I am new to c++, ceres and SLAM applications in general. I am currently working on the following paper: https://www.semanticscholar.org/reader/1a7f9f1624a06d438258e6c6aaa3e375c5ab8453. I am currently trying to get the program to run on my own hardware. But since I want to work with the new version of Ceres, I have to port the code from LocalParametization to Manifold. Here is the previous code::
double parameters[7] = {0, 0, 0, 1, 0, 0, 0};
problem.AddParameterBlock(parameters,7,new PoseSE3Parameterization);
...
//calculating costs
...
ceres::CostFunction *cost_function =new SurfNormAnalyticCostFunction(curr_point, last_point, norm, residual_weight);
problem.AddResidualBlock(cost_function, loss_function, parameters);
SurfNormAnalyticCostFunction::SurfNormAnalyticCostFunction(Eigen::Vector3d curr_point_, Eigen::Vector3d last_point_,
Eigen::Vector3d plane_unit_norm_, double weight_)

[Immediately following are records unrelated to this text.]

(** C7.  [caller] is any function that awaits [sendCALL(action, payload)],
    goes on with [k] on the result and handles a failure with [h]; [w] is
    the world it is started in and [w2] any later world in which the 20 s
    timer [d] of the call is still armed.  If the call is still pending when
    [d] fires, the entry is removed from [pending] and the caller is
    completed with the error "Timeout waiting for <action> (<id>)".  If the
    call was answered in between, the entry is removed at the answer, and
    when [d] fires nothing happens beyond the timer going away; a reply
    arriving after the expiry is dropped. *)
Theorem request_deadline (action : string) (payload : JVal)
    (k : JVal -> Task unit) (h : JsError -> Task unit) (w w2 : State) :
  let caller := try_catch (sendCALL action payload ≫= k) h in
  let u := uuid_of (uuids w) in
  let d := next_timer w in
  let w1 := spawn caller w in
  let expired := mkError ("Timeout waiting for " +:+ action +:+ " (" +:+ u +:+ ")") in
  let fired := with_timers (delete d (timers w2)) (next_timer w2) w2 in
  sent w1 = sent w ++ [CALL u action payload]
  /\ (exists p, pending w1 !! u = Some p /\ p_action p = action)
  /\ timers w1 !! d = Some (mkTimer false (Some 20000) (RequestDeadline u action))
  /\ (timers w2 !! d = timers w1 !! d ->
      (pending w2 !! u = pending w1 !! u ->
         deliver w2 (Fire d)
         = spawn (h expired) (with_pending (delete u (pending w2)) fired)
         /\ forall res,
              deliver w2 (reply u res)
              = spawn (try_catch (k res) h)
                  (spawn (log [JStr ("<= CALLRESULT for " +:+ action); res])
                     (with_pending (delete u (pending w2)) w2)))
      /\ (pending w2 !! u = None ->
            deliver w2 (Fire d) = fired
            /\ forall res, deliver fired (reply u res) = fired)).
Proof.
  cbn zeta. split; [ frames; reflexivity | ].
  split. { eexists. split; [ cbn; apply lookup_insert_eq | reflexivity ]. }
  assert (Hd : timers (spawn (try_catch (sendCALL action payload ≫= k) h) w) !! next_timer w
               = Some (mkTimer false (Some 20000)
                         (RequestDeadline (uuid_of (uuids w)) action))).
  { cbn. apply lookup_insert_eq. }
  split; [ exact Hd | ].
  intros Harmed. rewrite Hd in Harmed.
  split.
  - intros Hp. split.
    + cbn [deliver]. unfold fire. rewrite Harmed. cbn [repeats task].
      unfold deadline. cbn [pending with_timers].
      rewrite Hp. cbn. rewrite lookup_insert_eq. cbn. reflexivity.
    + intros res. cbn. unfold pending_get. rewrite Hp. cbn.
      rewrite lookup_insert_eq. cbn. reflexivity.
  - intros Hp. split.
    + cbn [deliver]. unfold fire. rewrite Harmed. cbn [repeats task].
      unfold deadline. cbn [pending with_timers]. rewrite Hp. reflexivity.
    + intros res. cbn. unfold pending_get. cbn. rewrite Hp. reflexivity.
Qed.

(** The theorem at a heartbeat sent from [booted] and never answered:
    the error of the deadline reaches the [.catch] of the heartbeat tick. *)
Lemma request_deadline_witness :
  let k := fun _ : JVal => mret () in
  let h := fun err : JsError => log [JStr "Heartbeat error:"; JStr (message err)] in
  let w := booted in
  let u := uuid_of (uuids w) in
  let d := next_timer w in
  let w1 := spawn (try_catch (sendCALL "Heartbeat" (JObj []) ≫= k) h) w in
  timers w1 !! d = timers w1 !! d
  /\ pending w1 !! u = pending w1 !! u
  /\ deliver w1 (Fire d)
     = spawn (h (mkError ("Timeout waiting for " +:+ "Heartbeat" +:+ " (" +:+ u +:+ ")")))
         (with_pending (delete u (pending w1))
            (with_timers (delete d (timers w1)) (next_timer w1) w1)).
Proof.
  cbn zeta. split; [ reflexivity | ]. split; [ reflexivity | ].
  destruct (request_deadline "Heartbeat" (JObj []) (fun _ : JVal => mret ())
              (fun err : JsError => log [JStr "Heartbeat error:"; JStr (message err)])
              booted
              (spawn (try_catch (sendCALL "Heartbeat" (JObj []) ≫= (fun _ : JVal => mret ()))
                        (fun err : JsError =>
                           log [JStr "Heartbeat error:"; JStr (message err)])) booted))
    as (_ & _ & _ & H).
  destruct (H eq_refl) as [H1 _]. destruct (H1 eq_refl) as [H2 _]. exact H2.
Defined.

End Deadlines.

(** ** C8: stopping with no transaction *)

Section StopIdle.
Import Headless HeadlessScenario.

(** C8.  With no transaction active, [stopTransaction] returns (with
    [undefined], no error, no suspension); it sends no frame and leaves the
    variables, the pending calls and the timers as they are.  Its one
    effect is the console line. *)
Theorem stopTransaction_idle (w : State) (reason : string) :
  transactionActive (globals w) = false ->
  let w' := fst (run (stopTransaction reason) w) in
  snd (run (stopTransaction reason) w) = Returned JUndef
  /\ sent w' = sent w
  /\ globals w' = globals w
  /\ pending w' = pending w
  /\ timers w' = timers w
  /\ trace w' = trace w ++ [ConsoleLog [JStr (clock w); JStr "-";
                                         JStr "No active transaction to stop"]].
Proof.
  intros Hidle. cbn. rewrite Hidle. cbn.
  repeat apply conj; try reflexivity. frames. reflexivity.
Qed.

(** The interactive [stopTransaction] behaves the same way. *)
Lemma interactive_stopTransaction_idle (w : Interactive.State) (reason : string) :
  Interactive.transactionActive (globals w) = false ->
  let w' := fst (run (Interactive.stopTransaction reason) w) in
  snd (run (Interactive.stopTransaction reason) w) = Returned JUndef
  /\ sent w' = sent w
  /\ globals w' = globals w
  /\ pending w' = pending w
  /\ timers w' = timers w.
Proof.
  intros Hidle. cbn. rewrite Hidle. cbn.
  repeat apply conj; try reflexivity. frames. reflexivity.
Qed.

Lemma stopTransaction_idle_witness :
  transactionActive (globals booted) = false
  /\ snd (run (stopTransaction "Local") booted) = Returned JUndef
  /\ sent (fst (run (stopTransaction "Local") booted)) = sent booted
  /\ globals (fst (run (stopTransaction "Local") booted)) = globals booted.
Proof.
  assert (Hidle : transactionActive (globals booted) = false) by (vm_compute; reflexivity).
  split; [ exact Hidle | ].
  destruct (stopTransaction_idle booted "Local" Hidle) as (H1 & H2 & H3 & _).
  repeat apply conj; assumption.
Defined.

End StopIdle.

(** ** C9: session energy *)

Section SessionEnergy.
Import Headless HeadlessScenario.






End SessionEnergy.

(** ** C10: the socket closes *)

Section Disconnect.
Import Headless HeadlessScenario HeadlessMetering.





(** Walk a handler's tree: every operation is checked, every branch on a
    value the handler reads is taken both ways. *)
Ltac idle_tac :=
  repeat (cbn; unfold get, clearTimer; cbn;
          match goal with
          | |- True => exact I
          | |- forall _, _ => intro
          | |- _ <> _ => discriminate
          | |- meterTimer _ = None => assumption
          | |- _ = _ => reflexivity
          | |- idle ?t =>
              match t with
              | context [match ?x with _ => _ end] => destruct x
              | context [if ?b then _ else _] => destruct b
              | _ => constructor
              end
          end).





Lemma idle_stopTransaction reason : idle (stopTransaction reason).
Proof. unfold stopTransaction. idle_tac. Qed.

Lemma idle_handleIncoming uid action payload :
  is_str action "RemoteStartTransaction" = false ->
  idle (handleIncoming uid action payload).
Proof. intros H. unfold handleIncoming. cbn. rewrite H. idle_tac. Qed.










(** The same run evaluated: after the reconnection the boot is accepted
    again, transaction 7 is still the active one, and no metering interval
    exists. *)
Lemma transaction_survives_reconnect :
  let w := deliver_all (deliver charging (Close (JNum 1006) (JStr ""))) reconnection in
  (connected (globals w) = true /\ bootAccepted (globals w) = true)
  /\ (transactionActive (globals w) = true /\ transactionId (globals w) = JNum 7)
  /\ meterTimer (globals w) = None
  /\ omap call_action (drop (length (sent charging)) (sent w))
     = ["BootNotification"; "StatusNotification"].
Proof.
  cbn zeta. repeat apply conj; vm_compute; reflexivity.
Qed.
End Disconnect.

(** * Further properties of the code *)

(** ** Handlers that only write to the console *)

Section OnlyLogged.
Context {G Cb : Type}.
Implicit Types (w : World G Cb).



Lemma only_logged_log w (args : list JVal) :
  only_logged w (spawn (log args) w).
Proof.
  exists [ConsoleLog (JStr (clock w) :: JStr "-" :: args)].
  split; [ reflexivity | repeat constructor ].
Qed.

End OnlyLogged.


(** ** The boot handshake and the heartbeat *)

Section BootRefused.
Import Headless HeadlessScenario HeadlessFailures.



End BootRefused.

Section HeartbeatTick.
Import Headless HeadlessScenario.



End HeartbeatTick.

(** ** Inbound frames *)

Section InboundFrames.
Import Headless HeadlessScenario.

: curr_point(curr_point_), last_point(last_point_), plane_unit_norm(plane_unit_norm_), weight(weight_) {
}
bool SurfNormAnalyticCostFunction::Evaluate(double const *const *parameters, double *residuals, double **jacobians) const
{
Eigen::Map<const Eigen::Quaterniond> q_w_curr(parameters[0]);
Eigen::Map<const Eigen::Vector3d> t_w_curr(parameters[0] + 4);
Eigen::Vector3d point_w = q_w_curr * curr_point + t_w_curr;
residuals[0] = weight*plane_unit_norm.dot(point_w - last_point);
if(jacobians != nullptr)
{
if(jacobians[0] != nullptr)
{
Eigen::Matrix3d skew_point_w = skew(point_w);
Eigen::Matrix<double, 3, 6> dp_by_so3;
dp_by_so3.block<3,3>(0,0) = -skew_point_w;
(dp_by_so3.block<3,3>(0, 3)).setIdentity();
Eigen::Map<Eigen::Matrix<double, 1, 7, Eigen::RowMajor> > J_se3(jacobians[0]);
J_se3.setZero();
J_se3.block<1,6>(0,0) = weight*plane_unit_norm.transpose() * dp_by_so3;
}
}
return true;
}
bool PoseSE3Parameterization::Plus(const double *x, const double *delta, double *x_plus_delta) const
{
Eigen::Map<const Eigen::Vector3d> trans(x + 4);
Eigen::Quaterniond delta_q;
Eigen::Vector3d delta_t;
getTransformFromSe3(Eigen::Map<const Eigen::Matrix<double,6,1>>(delta), delta_q, delta_t);
Eigen::Map<const Eigen::Quaterniond> quater(x);
Eigen::Map<Eigen::Quaterniond> quater_plus(x_plus_delta);
Eigen::Map<Eigen::Vector3d> trans_plus(x_plus_delta + 4);
quater_plus = delta_q * quater;
trans_plus = delta_q * trans + delta_t;
return true;
}
bool PoseSE3Parameterization::ComputeJacobian(const double *x, double *jacobian) const
{
Eigen::Map<Eigen::Matrix<double, 7, 6, Eigen::RowMajor>> j(jacobian);
(j.topRows(6)).setIdentity();
(j.bottomRows(1)).setZero();
return true;
}
My approach was that I can use the Ceres internal manifolds.
ceres::ProductManifold<ceres::EigenQuaternionManifold,ceres::EuclideanManifold<3>> se3;
problem.AddParameterBlock(parameters, 7, &se3);
But I don't get the same results as with the previous implementation. Any advice would be greatly appreciated.